The Atlanta Journal-Constitution is the flagship newspaper of Cox Enterprises.

The COX family, through Cox Enterprises, is betting $525,000,000 on that business model remaining viable – actually a lot more when the staffing of their news operation is factored in. I remember when I worked for The Miami Herald/Knight Ridder they went to a degree “all in” over 40 years ago with an early version of the internet called Viewtron which failed miserably. Cox Enterprises paid all those millions of dollars for a company that produces digital newsletters – Axios. Hmm.

Let’s see, a printed newspaper with a brand still trusted and respected by a large portion of the public, versus digital newsletters and a website. Not sure I would want to make that bet.

Yes, there is the New York Times with 9.17 million paid subscribers, of which only 761,000 are print subscriptions and the rest are digital. And they continue to grow. Their digital paid subscriptions increased 180,000 in the second quarter of 2022. On face, that would support Mr. Riley’s confidence in digital. But, again, we are talking about the New York Times, a brand that was already at scale nationally and which has consistently made the right decisions at the right time. I am not sure how duplicable their business model is.

In a world that seems trending digital, digital, digital, it feels like a moot point to consider that there could be room for a not-digital future. You know however, we now can make every form of music electronically on a keyboard, and yet, now after centuries we still have real violins, real pianos, real drums played by people performed in front of audiences of real people in person. The same holds true with other forms of art even though AI increasingly can replicate it to a high degree. Books are still printed and remain viable. People still write. People still actually read. We still have small family farms and local produce, and more.

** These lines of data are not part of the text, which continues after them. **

(** X12. With [num >= 1] the width of the box is used up exactly: the
    Front inlays of a run, one per compartment and each [deckheight]
    wide, one thickness for every Divider the run draws and one
    thickness for each of the two inner side walls add up to
    [boxwidth]. *)
Theorem boxwidth_accounted_for (p : DeckBox.t) :
  (1 <= DeckBox.num p)%Z ->
  let tr := calls (DeckBox.render p) in
  Qsum (map wall_width (labelled "Front inlay" tr))
  + inject_Z (Z.of_nat (List.length (labelled "Divider" tr))) * DeckBox.thickness p
  + inject_Z (Z.of_nat (List.length (labelled "Inner Side Left" tr)
                        + List.length (labelled "Inner Side Right" tr)))
    * DeckBox.thickness p
  == DeckBox.boxwidth p.
Proof.
  intros Hn tr. subst tr.
  assert (Hdiv : Z.of_nat (List.length (labelled "Divider" (calls (DeckBox.render p))))
                 = (DeckBox.num p - 1)%Z) by (count_labelled p; lia).
  assert (Hl : List.length (labelled "Inner Side Left" (calls (DeckBox.render p)))
               = 1%nat) by (count_labelled p; reflexivity).
  assert (Hr : List.length (labelled "Inner Side Right" (calls (DeckBox.render p)))
               = 1%nat) by (count_labelled p; reflexivity).
  assert (Hin : Qsum (map wall_width (labelled "Front inlay" (calls (DeckBox.render p))))
                == inject_Z (DeckBox.num p) * DeckBox.deckheight p).
  { rewrite render_front_inlays, Qsum_const_loop, range_length, Z2Nat.id by lia.
    reflexivity. }
  rewrite Hin, Hdiv, Hl, Hr. unfold DeckBox.boxwidth.
  unfold Zminus. rewrite inject_Z_plus.
  change (inject_Z (Z.of_nat (1 + 1))) with 2. change (inject_Z (- (1))) with (- (1)).
  ring.
Qed.

Lemma boxwidth_accounted_for_witness :
  (1 <= DeckBox.num scenarioA)%Z /\
  Qsum (map wall_width (labelled "Front inlay" (calls (DeckBox.render scenarioA))))
  + inject_Z (Z.of_nat (List.length (labelled "Divider" (calls (DeckBox.render scenarioA)))))
    * DeckBox.thickness scenarioA
  + inject_Z (Z.of_nat
      (List.length (labelled "Inner Side Left" (calls (DeckBox.render scenarioA)))
       + List.length (labelled "Inner Side Right" (calls (DeckBox.render scenarioA)))))
    * DeckBox.thickness scenarioA
  == DeckBox.boxwidth scenarioA.
Proof.
  assert (Hn : (1 <= DeckBox.num scenarioA)%Z) by (cbn; lia).
  split; [exact Hn|].
  exact (boxwidth_accounted_for scenarioA Hn).
Defined.

(** ** The shape of the two edges *)

(** X13. Followed from any pose, the path of [InsetEdge] steps one
    thickness to the left of the edge, runs the whole [length] parallel
    to it at that distance, and steps back onto it: after two calls the
    pen is [thickness] to the left of where it started, after four it is
    [length] further along at the same distance, and it ends on the edge,
    [length] from the start, heading as at the start. *)
Theorem inset_edge_profile (s : InsetEdgeSettings.t) (length : Q)
    (p0 : Turtle.pose) :
  let path := calls (InsetEdge.__call__ s length) in
  let t := InsetEdgeSettings.thickness s in
  let fwd := Turtle.unit (Turtle.heading p0) in
  let left := Turtle.unit (Turtle.left_of (Turtle.heading p0)) in
  exists q1 q2 p1 : Turtle.pose,
    Turtle.run p0 (firstn 2 path) = Some q1 /\
    Turtle.run p0 (firstn 4 path) = Some q2 /\
    Turtle.run p0 path = Some p1 /\
    Turtle.px q1 == Turtle.px p0 + t * fst left /\
    Turtle.py q1 == Turtle.py p0 + t * snd left /\
    Turtle.px q2 == Turtle.px p0 + t * fst left + length * fst fwd /\
    Turtle.py q2 == Turtle.py p0 + t * snd left + length * snd fwd /\
    Turtle.px p1 == Turtle.px p0 + length * fst fwd /\
    Turtle.py p1 == Turtle.py p0 + length * snd fwd /\
    Turtle.heading p1 = Turtle.heading p0.
Proof.
  destruct p0 as [x0 y0 []]; do 3 eexists;
    (split; [reflexivity|]); (split; [reflexivity|]); (split; [reflexivity|]);
    cbn; repeat split; ring.
Qed.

Digital is a huge question to me. It fragments and destroys as much as it unifies and creates. It does not nurture. Plus, without scarcity, there can be no value. “Digital” – especially digital content – by nature is almost limitless. So where is the value?

People need interaction with other people, and digital so far has not proven to be an adequate substitute. In fact, it is often insanely toxic. “Meta” may be the biggest financial blunder in the history of the world. Or, it could rival Amazon as the best. What will sustain humanity I fear is not something digital though; it is something more tactile, more personal, more warm- blooded, more non-machine generated – and yes, more human.

But digital is a mighty strong current to swim against.

I remain hopeful and continue to see a half full glass. Maybe local printed newspapers have a place in that world. I think they do.